Lemma detectEntities_covers_matches_witness :
  let text := js "Mario Rossi Bianchi" in
  (PERSON, PERSON_re) ∈ PATTERNS
  /\ Lang (ignoreCase PERSON_re) text (source PERSON_re) 6 19
  /\ exists es e, detectEntities text = Some es
       /\ e ∈ es /\ type e = PERSON /\ start e <= 6 < end_ e.
Proof.
  intros text.
  assert (Hin : (PERSON, PERSON_re) ∈ PATTERNS)
    by (unfold PATTERNS; rewrite !elem_of_cons; tauto).
  assert (HL : Lang (ignoreCase PERSON_re) text (source PERSON_re) 6 19).
  { destruct (matchRe_sound false text (source PERSON_re) eq_refl 6 Some 19)
      as (y & HLy & Hy); [vm_compute; reflexivity|].
    injection Hy as ->. exact HLy. }
  exact (conj Hin (conj HL
          (detectEntities_covers_matches text PERSON PERSON_re 6 19 Hin HL))).
Defined.

Lemma generated_fiscal_code_detected_witness :
  let pre := js "CF " in
  let post := js "1, grazie" in
  let code := (generateFakeFiscalCode (0 : @Rng sampleFaker)).1 in
  @drawsInRange sampleFaker
  /\ (forall c, list.last pre = Some c -> isWordCodeUnit c = false)
  /\ length code = 16
  /\ exists es,
       detectEntities (pre ++ code ++ post) = Some es
       /\ fiscalCodeEntity pre code ∈ es.
Proof.
  intros pre post code.
  assert (Hlast : forall c, list.last pre = Some c -> isWordCodeUnit c = false).
  { intros c Hc. vm_compute in Hc. injection Hc as <-. reflexivity. }
  split; [exact sampleFaker_drawsInRange|]. split; [exact Hlast|].
  exact (generated_fiscal_code_detected 0 pre post sampleFaker_drawsInRange
           Hlast).
Defined.
(** ** The stages of the pipeline *)

Lemma build_is_the_three_stages_witness :
  let args := demo_args cmd_build "all" "local" in
  let w := demo_world ["qt5"; "qt6"] in
  let x := build (E := demo_externals) args w in
  let y := (create_dist (E := demo_externals) args;;
            build_dist (E := demo_externals) args;;
            package_dist (E := demo_externals) args) w in
  result x = result y ∧
  final x = final y ∧
  match result y with
  | Ret _ =>
      builders_constructed (trace x) = 1 ∧ builders_constructed (trace y) = 3
  | Raise _ => True
  end.
Proof.
  apply (build_is_the_three_stages (E := demo_externals)
           (demo_args cmd_build "all" "local") (demo_world ["qt5"; "qt6"])
           [qt5; qt6] "local" eq_refl).
  - discriminate.
  - reflexivity.
Defined.

(** * Further properties, on the concrete project *)

Lemma get_qt_versions_unknown_name_witness :
  result (get_qt_versions (demo_args cmd_build "all" "local") (demo_world ["qt6"; "qt4"]))
  = Raise (KeyError "qt4").
Proof.
  refine (proj2
    (get_qt_versions_unknown_name
       (demo_args cmd_build "all" "local") (demo_world ["qt6"; "qt4"]) "qt4" eq_refl _)
    (demo_config ["qt6"; "qt4"]) [qt6] [] eq_refl eq_refl eq_refl _).
  - discriminate.
  - apply not_elem_of_nil.
Defined.

Lemma failed_expansion_stops_the_command_witness :
  build (E := demo_externals) (demo_args cmd_build "all" "all") (demo_world ["qt4"])
  = (Raise (KeyError "qt4"), demo_world ["qt4"], [EvCall call_Config None]).
Proof.
  refine (proj1
    (failed_expansion_stops_the_command (E := demo_externals)
       (demo_args cmd_build "all" "all") (demo_world ["qt4"]) (KeyError "qt4") _)).
  reflexivity.
Defined.

Lemma manifest_fails_before_the_channel_witness :
  manifest (E := demo_externals) (manifest_args "all") empty_dir
  = (Raise (ExternalError "git"), empty_dir,
     [EvCall (call_parse_version None) (Some (ExternalError "git"))]).
Proof.
  refine (proj1
    (manifest_fails_before_the_channel (E := demo_externals)
       (manifest_args "all") empty_dir None (ExternalError "git") eq_refl) _).
  reflexivity.
Defined.
(** X2. Whatever [extract_from_docx] returns is not blank and has no
    white space at either end; whatever it raises is an [Exception] whose
    message starts with "Failed to extract text from DOCX: ". *)
Theorem extract_from_docx_result :
  forall fs s s' r,
    extract_from_docx fs s = Some (s', r) ->
    match r with
    | Ok text => blank text = false /\ strip text = text
    | Raise e =>
        exists msg, e = Exception (lit "Failed to extract text from DOCX: " ++ msg)
    end.
Proof. intros. eapply extract_from_docx_trimmed; eassumption. Qed.

Lemma extract_from_docx_result_witness :
  blank (lit "Dear Sir,") = false /\ strip (lit "Dear Sir,") = lit "Dear Sir,".
Proof.
  apply (@extract_from_docx_result (a_file (lit ".docx") (lit " Dear Sir, ")) start
           (mkState 1 [] []) (Ok (lit "Dear Sir,"))).
  reflexivity.
Defined.

(** ** [extract_text] *)

(** X3. For a path at which there is no file, [extract_text] raises
    "File not found: <path>" at once: no collaborator is called, no time
    passes, and the error is not wrapped as an extraction failure. *)
Theorem extract_text_missing_file :
  forall env fs file_path s,
    path_exists fs = false ->
    extract_text env fs file_path s
    = Some (s, Raise (OtherError (lit "File not found: " ++ file_path))).
Proof.
  intros env fs file_path s E. unfold extract_text. now rewrite E.
Qed.

Lemma extract_text_missing_file_witness :
  extract_text stuck_rasterizer no_file (lit "scan.pdf") start
  = Some (start, Raise (OtherError (lit "File not found: scan.pdf"))).
Proof.
  apply (@extract_text_missing_file stuck_rasterizer no_file (lit "scan.pdf") start).
  reflexivity.
Defined.

(** X4. For an existing file whose lower-cased extension is none of .pdf,
    .jpg, .jpeg, .png and .docx, [extract_text] raises "Text extraction
    failed: Unsupported file format: <ext>" without calling a collaborator
    or writing the debug copy. *)
Theorem extract_text_unsupported_format :
  forall env fs file_path s,
    path_exists fs = true ->
    ~ In (extension fs) [lit ".pdf"; lit ".jpg"; lit ".jpeg"; lit ".png"; lit ".docx"] ->
    extract_text env fs file_path s
    = Some (s, Raise (Exception
                        (lit "Text extraction failed: Unsupported file format: "
                         ++ extension fs))).
Proof.
  intros env fs file_path s E Hext.
  assert (Hneq : forall known,
             In known [lit ".pdf"; lit ".jpg"; lit ".jpeg"; lit ".png"; lit ".docx"] ->
             eqb_str (extension fs) known = false).
  { intros known Hin. apply eqb_str_neq. intros Heq. apply Hext. now rewrite Heq. }
  unfold extract_text. rewrite E. cbn [negb existsb].
  rewrite !Hneq by (simpl; tauto).
  reflexivity.
Qed.

Lemma extract_text_unsupported_format_witness :
  extract_text stuck_rasterizer (a_file (lit ".txt") (lit "notes")) (lit "notes.txt") start
  = Some (start, Raise (Exception
                          (lit "Text extraction failed: Unsupported file format: .txt"))).
Proof.
  apply (@extract_text_unsupported_format stuck_rasterizer
           (a_file (lit ".txt") (lit "notes")) (lit "notes.txt") start).
  - reflexivity.
  - simpl. intros [H | [H | [H | [H | [H | []]]]]]; discriminate H.
Defined.

(** The text [extract_text] returns is the text its extractor returned. *)
Lemma extract_text_from_extractor env fs file_path s s' r :
  path_exists fs = true ->
  extract_text env fs file_path s = Some (s', r) ->
  match r with
  | Ok text =>
      (extension fs = lit ".pdf"
       /\ exists s1, extract_from_pdf env s = Some (s1, Ok text))
      \/ (In (extension fs) [lit ".jpg"; lit ".jpeg"; lit ".png"]
          /\ exists s1, extract_from_image env s = Some (s1, Ok text))
      \/ (extension fs = lit ".docx"
          /\ exists s1, extract_from_docx fs s = Some (s1, Ok text))
  | Raise e => exists msg, e = Exception (lit "Text extraction failed: " ++ msg)
  end.
Proof.
  intros E. unfold extract_text. rewrite E. cbn [negb].
  assert (Hwrite : forall text s1 s2 (r2 : result str),
             (_ <- try_except (direct (write_debug_text fs text)) (fun _ => ret tt) ;;
              ret text) s1 = Some (s2, r2) -> r2 = Ok text).
  { intros text s1 s2 r2. unfold bind, try_except, direct, ret.
    destruct (write_debug_text fs text) as [|d [[] | e]]; congruence. }
  assert (Hcase : forall (m : M str),
             try_except
               (text <- m ;;
                _ <- try_except (direct (write_debug_text fs text)) (fun _ => ret tt) ;;
                ret text)
               (fun e => raise (Exception (lit "Text extraction failed: " ++ str_of_exn e)))
               s = Some (s', r) ->
             match r with
             | Ok text => exists s1, m s = Some (s1, Ok text)
             | Raise e => exists msg, e = Exception (lit "Text extraction failed: " ++ msg)
             end).
  { intros m. unfold try_except at 1. unfold bind at 1.
    destruct (m s) as [[s1 [text | e]]|]; [| |discriminate].
    - match goal with
      | |- context [match ?c s1 with _ => _ end] => destruct (c s1) as [[s2 r2]|] eqn:Ec
      end; [|discriminate].
      apply Hwrite in Ec. subst r2. intros [= <- <-]. now exists s1.
    - unfold raise. intros [= <- <-]. eexists. reflexivity. }
  destruct (eqb_str (extension fs) (lit ".pdf")) eqn:Epdf.
  { intros H. apply Hcase in H. destruct r; [|exact H].
    left. split; [now apply eqb_str_eq|exact H]. }
  destruct (existsb (eqb_str (extension fs)) [lit ".jpg"; lit ".jpeg"; lit ".png"])
    eqn:Eimg.
  { intros H. apply Hcase in H. destruct r; [|exact H].
    right; left. split; [|exact H].
    apply existsb_exists in Eimg as (known & Hin & Heq).
    apply eqb_str_eq in Heq. now subst known. }
  destruct (eqb_str (extension fs) (lit ".docx")) eqn:Edocx.
  { intros H. apply Hcase in H. destruct r; [|exact H].
    right; right. split; [now apply eqb_str_eq|exact H]. }
  intros H. apply Hcase in H. destruct r; [|exact H].
  destruct H as (s1 & H). discriminate H.
Qed.

(** X5. Every exception that leaves [extract_text] for an existing file
    is an [Exception] whose message starts with "Text extraction
    failed: "; a text it returns is the text that [extract_from_pdf] (for
    .pdf), [extract_from_image] (for .jpg, .jpeg, .png) or
    [extract_from_docx] (for .docx) returned for the file, unchanged. *)
Theorem extract_text_result :
  forall env fs file_path s s' r,
    path_exists fs = true ->
    extract_text env fs file_path s = Some (s', r) ->
    match r with
    | Ok text =>
        (extension fs = lit ".pdf"
         /\ exists s1, extract_from_pdf env s = Some (s1, Ok text))
        \/ (In (extension fs) [lit ".jpg"; lit ".jpeg"; lit ".png"]
            /\ exists s1, extract_from_image env s = Some (s1, Ok text))
        \/ (extension fs = lit ".docx"
            /\ exists s1, extract_from_docx fs s = Some (s1, Ok text))
    | Raise e => exists msg, e = Exception (lit "Text extraction failed: " ++ msg)
    end.
Proof. intros. eapply extract_text_from_extractor; eassumption. Qed.

Lemma extract_text_result_witness :
  exists msg,
    Exception (lit "Text extraction failed: Failed to extract text from DOCX: No text found in DOCX file")
    = Exception (lit "Text extraction failed: " ++ msg).
Proof.
  apply (@extract_text_result vector_pdf (a_file (lit ".docx") (lit "  "))
           (lit "empty.docx") start (mkState 1 [] [])
           (Raise (Exception (lit "Text extraction failed: Failed to extract text from DOCX: No text found in DOCX file"))));
    reflexivity.
Defined.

* _HOW TO COMPLETE THIS TASK_
The exact lines of the material above starting at the one that contains "intros known Hin." and ending at the one that contains "Lemma extract_text_from_extractor env" are what to retype; leave out everything else.

* _EXERCISE OUTPUT_
  { intros known Hin. apply eqb_str_neq. intros Heq. apply Hext. now rewrite Heq. }
  unfold extract_text. rewrite E. cbn [negb existsb].
  rewrite !Hneq by (simpl; tauto).
  reflexivity.
Qed.

Lemma extract_text_unsupported_format_witness :
  extract_text stuck_rasterizer (a_file (lit ".txt") (lit "notes")) (lit "notes.txt") start
  = Some (start, Raise (Exception
                          (lit "Text extraction failed: Unsupported file format: .txt"))).
Proof.
  apply (@extract_text_unsupported_format stuck_rasterizer
           (a_file (lit ".txt") (lit "notes")) (lit "notes.txt") start).
  - reflexivity.
  - simpl. intros [H | [H | [H | [H | [H | []]]]]]; discriminate H.
Defined.

(** The text [extract_text] returns is the text its extractor returned. *)
Lemma extract_text_from_extractor env fs file_path s s' r :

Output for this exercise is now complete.